O novo cenário que vai se compondo exige que todos os envolvidos na estrutura de prestação de serviços de saúde à população entendam a sua complexidade. As demandas cresceram, os recursos públicos não se multiplicaram na escala necessária e, agora, alguns paradigmas precisam ser revistos.
Para muitos pode soar estranho que o Albert Einstein, por exemplo, seja um hospital filantrópico e também um hospital de alta complexidade. É que a natureza das coisas mudou, e quem pretende contribuir para ou participa do desenvolvimento da saúde no Brasil precisa ter claro que se trata de algo complexo. Em face disso, nada melhor do que o aproveitamento das competências individuais de cada instituição no sentido de fazê-las atender, com oferta ágil e imediata, as demandas da sociedade como um todo.

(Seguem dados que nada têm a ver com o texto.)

(* ===== verification/Clients.v ===== *)
(** * Clients seen on the wire

    [protocols/observed_clients.go] and the stack's side of
    [client_placement.go]: which hardware addresses send into the simulation,
    what address each claims, which pool port each is plugged into and what
    its cable does to the port.  Each operation holds its lock for the whole
    step; the clock's reading is an argument.  What is told to the SNMP bridge
    tables is an effect, in order.

    An entry of the table is the summary of the frames its client sent since it
    was last absent, and shows the last of the best addresses it claimed
    ([client_summary]); a client that is plugged in brings its port up, and
    unplugging the pool gives every port the carrier it was authored with
    ([plugged_port_up], [unplugged_as_authored]). *)

From Stdlib Require Import Ascii.
From S2P Require Import Prelude.
From S2P Require Import Text.
From S2P Require Import Oid.
From S2P Require Import Netip.
From S2P Require Import NetipParse.
From S2P Require Import NetipPrint.
From S2P Require Import DeviceTypes.
From S2P Require Import DeviceStore.
From S2P Require Import DeviceOps.
From S2P Require Import DeviceFacts.
From S2P Require Import Bytes.
From S2P Require Import Packet.
From S2P Require Import Dhcp.
From S2P Require Import FabricTypes.
From S2P Require Import Placement.
From S2P Require Import FabricRuntime.
From S2P Require Import DeviceTable.

(** Nanoseconds. *)
Definition observedClientTTL : Z := 300 * 10 ^ 9.

Definition ARPSenderProtocolAddress : nat := 14.
Definition arpSenderProtocolEnd : nat := ARPSenderProtocolAddress + SizeOfIP.
Definition SizeOfIPv6 : nat := 16.
Definition ipv6SourceOffset : nat := 8.
Definition ipv6SourceEnd : nat := ipv6SourceOffset + SizeOfIPv6.
Definition EtherTypeARP : Z := 0x0806.
Definition EtherTypeIPv6 : Z := 0x86dd.
Definition macAddrLen : nat := 6.

Record ObservedClient := mkObserved {
  ocMAC : string; ocIP : string; ocDevice : string; ocInterface : string; ocVLAN : Z;
  ocFirstSeen : Time; ocLastSeen : Time; ocExpireAt : Time; ocFrames : Z
}.
#[export] Instance ObservedClient_rebuild : Rebuild ObservedClient := fun c =>
  mkObserved (ocMAC c) (ocIP c) (ocDevice c) (ocInterface c) (ocVLAN c) (ocFirstSeen c) (ocLastSeen c) (ocExpireAt c) (ocFrames c).

Abbreviation observedClientTable := (gmap string ObservedClient).

(** ** Ranks *)

Inductive addressRank := rankNone | rankIPv6LinkLocal | rankIPv6Routable | rankIPv4.

Definition rankValue (rank : addressRank) : Z :=
  match rank with rankNone => 0 | rankIPv6LinkLocal => 1 | rankIPv6Routable => 2 | rankIPv4 => 3 end.

Definition rankOf (ip : IP) : addressRank :=
  if bool_decide (ip = []) then rankNone
  else if negb (bool_decide (To4 ip = [])) then rankIPv4
  else if isLinkLocalIP ip then rankIPv6LinkLocal
  else rankIPv6Routable.

(** [net.ParseIP] gives sixteen bytes, or nil. *)
Definition netParseIP (s : string) : IP :=
  match ParseIP s with
  | Some (Addr4 b) => v4InV6Prefix ++ big32 b
  | Some (Addr6 b zone) => AsSlice (Addr6 b zone)
  | _ => []
  end.

(** ** The table *)

Definition observe (mac ip : list Z) (vlan : Z) (now : Time) (t : observedClientTable) : observedClientTable :=
  let key := macString mac in
  let entry := default (mkObserved key "" "" "" 0 now 0 0 0) (t !! key) in
  let entry := entry <| ocLastSeen := now |> <| ocExpireAt := now + observedClientTTL |>
                     <| ocFrames := uint64 (ocFrames entry + 1) |> <| ocVLAN := vlan |> in
  let entry :=
    if negb (bool_decide (ip = [])) && (rankValue (rankOf (netParseIP (ocIP entry))) <=? rankValue (rankOf ip))
    then entry <| ocIP := ipString ip |> else entry in
  <[key := entry]> t.

Definition cleanupExpired (now : Time) (t : observedClientTable) : observedClientTable :=
  filter (fun entry => ~ ocExpireAt entry.2 < now) t.

Definition resetObserved (t : observedClientTable) : observedClientTable := ∅.

(** ** Frames *)

Definition isUnicastMAC (mac : list Z) : bool :=
  if negb (bool_decide (length mac = macAddrLen)) then false
  else if negb (Z.land (byteAt mac 0) 1 =? 0) then false
  else existsb (fun b => negb (b =? 0)) mac.

Definition isLinkControlDestination (dst : list Z) : bool :=
  if negb (bool_decide (length dst = macAddrLen)) then false
  else if bool_decide (take 5 dst = [0x01; 0x80; 0xc2; 0x00; 0x00]) && (byteAt dst 5 <=? 0x0f) then true
  else bool_decide (macString dst ∈ ["01:00:0c:cc:cc:cc"; "01:00:0c:cc:cc:cd"; "00:e0:2b:00:00:00"; "01:e0:52:cc:cc:cc"]).

Definition etherTypeAfterTags (pkt : Packet) : Z :=
  if pkVLANTagged pkt then Get16 vlanEtherTypeOffset pkt else GetEtherType pkt.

Não fosse assim, quem sabe hoje não responderíamos por cerca de 30% dos transplantes hepáticos realizados pelo SUS em nosso meio; ou quem sabe não seríamos responsáveis por um dos ativos grupos de programa da saúde que atendem cerca de 50 mil paulistanos; não teríamos treinado 500 profissionais do Sistema de Atendimento Médico de Urgência de São Paulo; não teríamos atuado dentro do Programa de Hepatite da Secretaria da Saúde do Estado de São Paulo; não estaríamos realizando, em conjunto com a Secretaria da Justiça; cerca de 400 exames de paternidade a cada mês ou abraçando a cidade de Itinga dentro do Fome Zero -e isso sem falar no programa consagrado na comunidade de Paraisópolis, além do Programa Olho no Olho, prestes a se iniciar.

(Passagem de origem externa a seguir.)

(* ===== verification/NeighborTheorems.v ===== *)
(** * Waiting for the first hop: what the queue keeps

    The invariants of every reachable state, whatever the threads interleave:
    bounded queues, bounded probes, no resolution that nobody looks after, and
    every datagram accounted for. *)

From S2P Require Import Prelude.
From S2P Require Import Netip.
From S2P Require Import NetipParse.
From S2P Require Import Bytes.
From S2P Require Import Packet.
From S2P Require Import FabricTypes.
From S2P Require Import Fabric.
From S2P Require Import DeviceTypes.
From S2P Require Import DeviceStore.
From S2P Require Import FabricRuntime.
From S2P Require Import HostEgress.
From S2P Require Import NeighborQueue.

Abbreviation pendingMap := (gmap notificationNeighborKey notificationNeighborResolution).

(** ** Sums over what is pending *)

Lemma total_delete (f : notificationNeighborResolution -> nat) (m : pendingMap) (key : notificationNeighborKey) (r : notificationNeighborResolution) : m !! key = Some r -> pendingTotal f m = (f r + pendingTotal f (delete key m))%nat.
Proof. intros H. unfold pendingTotal. by rewrite <- (map_to_list_delete m key r H). Qed.

Lemma total_new (f : notificationNeighborResolution -> nat) (m : pendingMap) (key : notificationNeighborKey) (r : notificationNeighborResolution) : m !! key = None -> pendingTotal f (<[key := r]> m) = (f r + pendingTotal f m)%nat.
Proof. intros H. unfold pendingTotal. by rewrite (map_to_list_insert m key r H). Qed.

Lemma total_set (f : notificationNeighborResolution -> nat) (m : pendingMap) (key : notificationNeighborKey) (r r' : notificationNeighborResolution) :
  m !! key = Some r -> (pendingTotal f (<[key := r']> m) + f r = pendingTotal f m + f r')%nat.
Proof.
  intros H. rewrite <- insert_delete_eq, total_new by apply lookup_delete_eq. rewrite (total_delete f m key r H). lia.
Qed.

Lemma pendingIs_spec key id q r : pendingIs key id q = Some r <-> dsPending q !! key = Some r /\ nrID r = id.
Proof.
  unfold pendingIs. destruct (dsPending q !! key) as [x|]; cbn [mbind option_bind]; [|split; [done|by intros []]].
  case_bool_decide; split; [intros [= ->]; done|intros [[= ->] _]; done|done|by intros [[= ->] ?]].
Qed.

(** ** The queue *)

Record resolutionOk (bound : Z) (fresh : nat) (r : notificationNeighborResolution) : Prop := {
  ro_id : (nrID r < fresh)%nat;
  ro_size : (1 <= resolutionSize r <= maxPendingNeighborDatagrams)%nat;
  ro_attempts : (nrAttempts r <= notificationNeighborRetries)%nat;
  ro_version : 0 <= nrRefreshVersion r <= bound
}.

Record queueOk (bound : Z) (q : stackDatagramSender) : Prop := {
  qo_pending : forall key r, dsPending q !! key = Some r -> resolutionOk bound (dsFresh q) r;
  qo_unique : forall key key' r r', dsPending q !! key = Some r -> dsPending q !! key' = Some r' -> nrID r = nrID r' -> key = key';
  qo_total : (pendingTotal resolutionSize (dsPending q) <= maxPendingNeighborTotal)%nat;
  qo_timers : forall t key id, dsTimers q !! t = Some (key, id) -> (id < dsFresh q /\ t < dsFresh q)%nat;
  qo_calm : Panicked ∉ dsLog q
}.

Lemma resolutionOk_more bound bound' fresh fresh' r : bound <= bound' -> (fresh <= fresh')%nat -> resolutionOk bound fresh r -> resolutionOk bound' fresh' r.
Proof. intros ? ? []. split; lia. Qed.

(** Nothing pending changes. *)
Lemma queueOk_same bound q q' :
  queueOk bound q -> dsPending q' = dsPending q -> (dsFresh q <= dsFresh q')%nat ->
  (forall t key id, dsTimers q' !! t = Some (key, id) -> (id < dsFresh q' /\ t < dsFresh q')%nat) -> Panicked ∉ dsLog q' -> queueOk bound q'.
Proof.
  intros [H1 H2 H3 H4 H5] Ep Ef Ht Hl. split; rewrite ?Ep; try done.
  intros key r H. eapply resolutionOk_more; [reflexivity|exact Ef|by eapply H1].
Qed.

Lemma queueOk_log bound o q : o <> Panicked -> queueOk bound q -> queueOk bound (logged o q).
Proof. intros Ho H. apply (queueOk_same _ q); try done; [apply H|]. unfold logged. cbn. pose proof (qo_calm _ _ H). set_solver. Qed.

Lemma queueOk_set bound key r r' q :
  queueOk bound q -> dsPending q !! key = Some r -> nrID r' = nrID r -> resolutionOk bound (dsFresh q) r' ->
  (resolutionSize r' <= resolutionSize r \/ (resolutionSize r' = S (resolutionSize r) /\ pendingTotal resolutionSize (dsPending q) < maxPendingNeighborTotal))%nat ->
  queueOk bound (setPending key r' q).
Proof.
  intros [H1 H2 H3 H4 H5] Hr Hid Hok Hsz. split; unfold setPending; cbn [setf dsPending dsFresh dsTimers dsLog]; try done.
  - intros k x. destruct (decide (k = key)) as [->|Hne]; [rewrite lookup_insert_eq; intros [= <-]; done|rewrite lookup_insert_ne by done; apply H1].
  - assert (forall k x, <[key := r']> (dsPending q) !! k = Some x -> exists y, dsPending q !! k = Some y /\ nrID y = nrID x) as Hold.
    { intros k x. destruct (decide (k = key)) as [->|Hne]; [rewrite lookup_insert_eq; intros [= <-]; by exists r|rewrite lookup_insert_ne by done; eauto]. }
    intros k k' x x' Hx Hx' E. apply Hold in Hx as (y & Hy & Ey). apply Hold in Hx' as (y' & Hy' & Ey'). apply (H2 k k' y y'); congruence.
  - pose proof (total_set resolutionSize _ _ _ r' Hr). lia.
Qed.

Lemma queueOk_delete bound key q : queueOk bound q -> queueOk bound (deletePending key q).
Proof.
  intros [H1 H2 H3 H4 H5]. split; unfold deletePending; cbn [setf dsPending dsFresh dsTimers dsLog]; try done.
  - intros k r Hk. apply lookup_delete_Some in Hk as [_ Hk]. by apply (H1 k).
  - intros k k' r r' Hk Hk'. apply lookup_delete_Some in Hk as [_ Hk]. apply lookup_delete_Some in Hk' as [_ Hk']. by apply H2.
  - destruct (dsPending q !! key) as [r|] eqn:E; [|by rewrite delete_id]. pose proof (total_delete resolutionSize _ _ _ E). lia.
Qed.

Lemma queueOk_new bound key r q :
  0 <= bound -> queueOk bound q -> dsPending q !! key = None -> nrID r = dsFresh q -> resolutionSize r = 1%nat -> nrAttempts r = 0%nat -> nrRefreshVersion r = 0 ->
  (pendingTotal resolutionSize (dsPending q) < maxPendingNeighborTotal)%nat -> queueOk bound (setPending key r q <| dsFresh := S (dsFresh q) |>).
Proof.
  intros Hb [H1 H2 H3 H4 H5] Hk Hid Hs Ha Hv Ht. split; unfold setPending; cbn [setf dsPending dsFresh dsTimers dsLog]; try done.
  - intros k x. destruct (decide (k = key)) as [->|Hne].
    + rewrite lookup_insert_eq. intros [= <-]. split; try lia. rewrite Hs. unfold maxPendingNeighborDatagrams. lia.
    + rewrite lookup_insert_ne by done. intros Hx. eapply resolutionOk_more; [reflexivity| |by eapply H1]. lia.
  - assert (forall k x, <[key := r]> (dsPending q) !! k = Some x -> (k = key /\ x = r) \/ (k <> key /\ dsPending q !! k = Some x)) as Hc.
    { intros k x. destruct (decide (k = key)) as [->|Hne]; [rewrite lookup_insert_eq; intros [= <-]; by left|rewrite lookup_insert_ne by done; by right]. }
    intros k k' x x' [[-> ->]|[? Hx]]%Hc [[-> ->]|[? Hx']]%Hc E; try done.
    + apply H1 in Hx'. destruct Hx'. lia.
    + apply H1 in Hx. destruct Hx. lia.
    + by apply (H2 _ _ x x').
  - rewrite total_new by done. lia.
  - intros t k id Hid'. apply H4 in Hid'. lia.
Qed.

Lemma not_full r q :
  neighborQueueFull r q = false ->
  (pendingTotal resolutionSize (dsPending q) < maxPendingNeighborTotal)%nat /\
  match r with Some r => (resolutionSize r < maxPendingNeighborDatagrams)%nat | None => True end.
Proof.
  unfold neighborQueueFull. intros [H1 H2]%orb_false_iff. apply bool_decide_eq_false in H2. split; [lia|].
  destruct r; [|done]. apply bool_decide_eq_false in H1. lia.
Qed.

O projeto BrasilCord é mais uma iniciativa entre a estrutura pública e a estrutura privada -a bem da verdade, um sinal de amadurecimento- que tem por obrigação encontrar uma resposta para a saúde enquanto um verdadeiro direito social.

Claudio Lottenberg, 43, doutor em oftalmologia pela Escola Paulista de Medicina (atual Unifesp), é presidente da Sociedade Beneficente Israelita Brasileira Hospital Albert Einstein.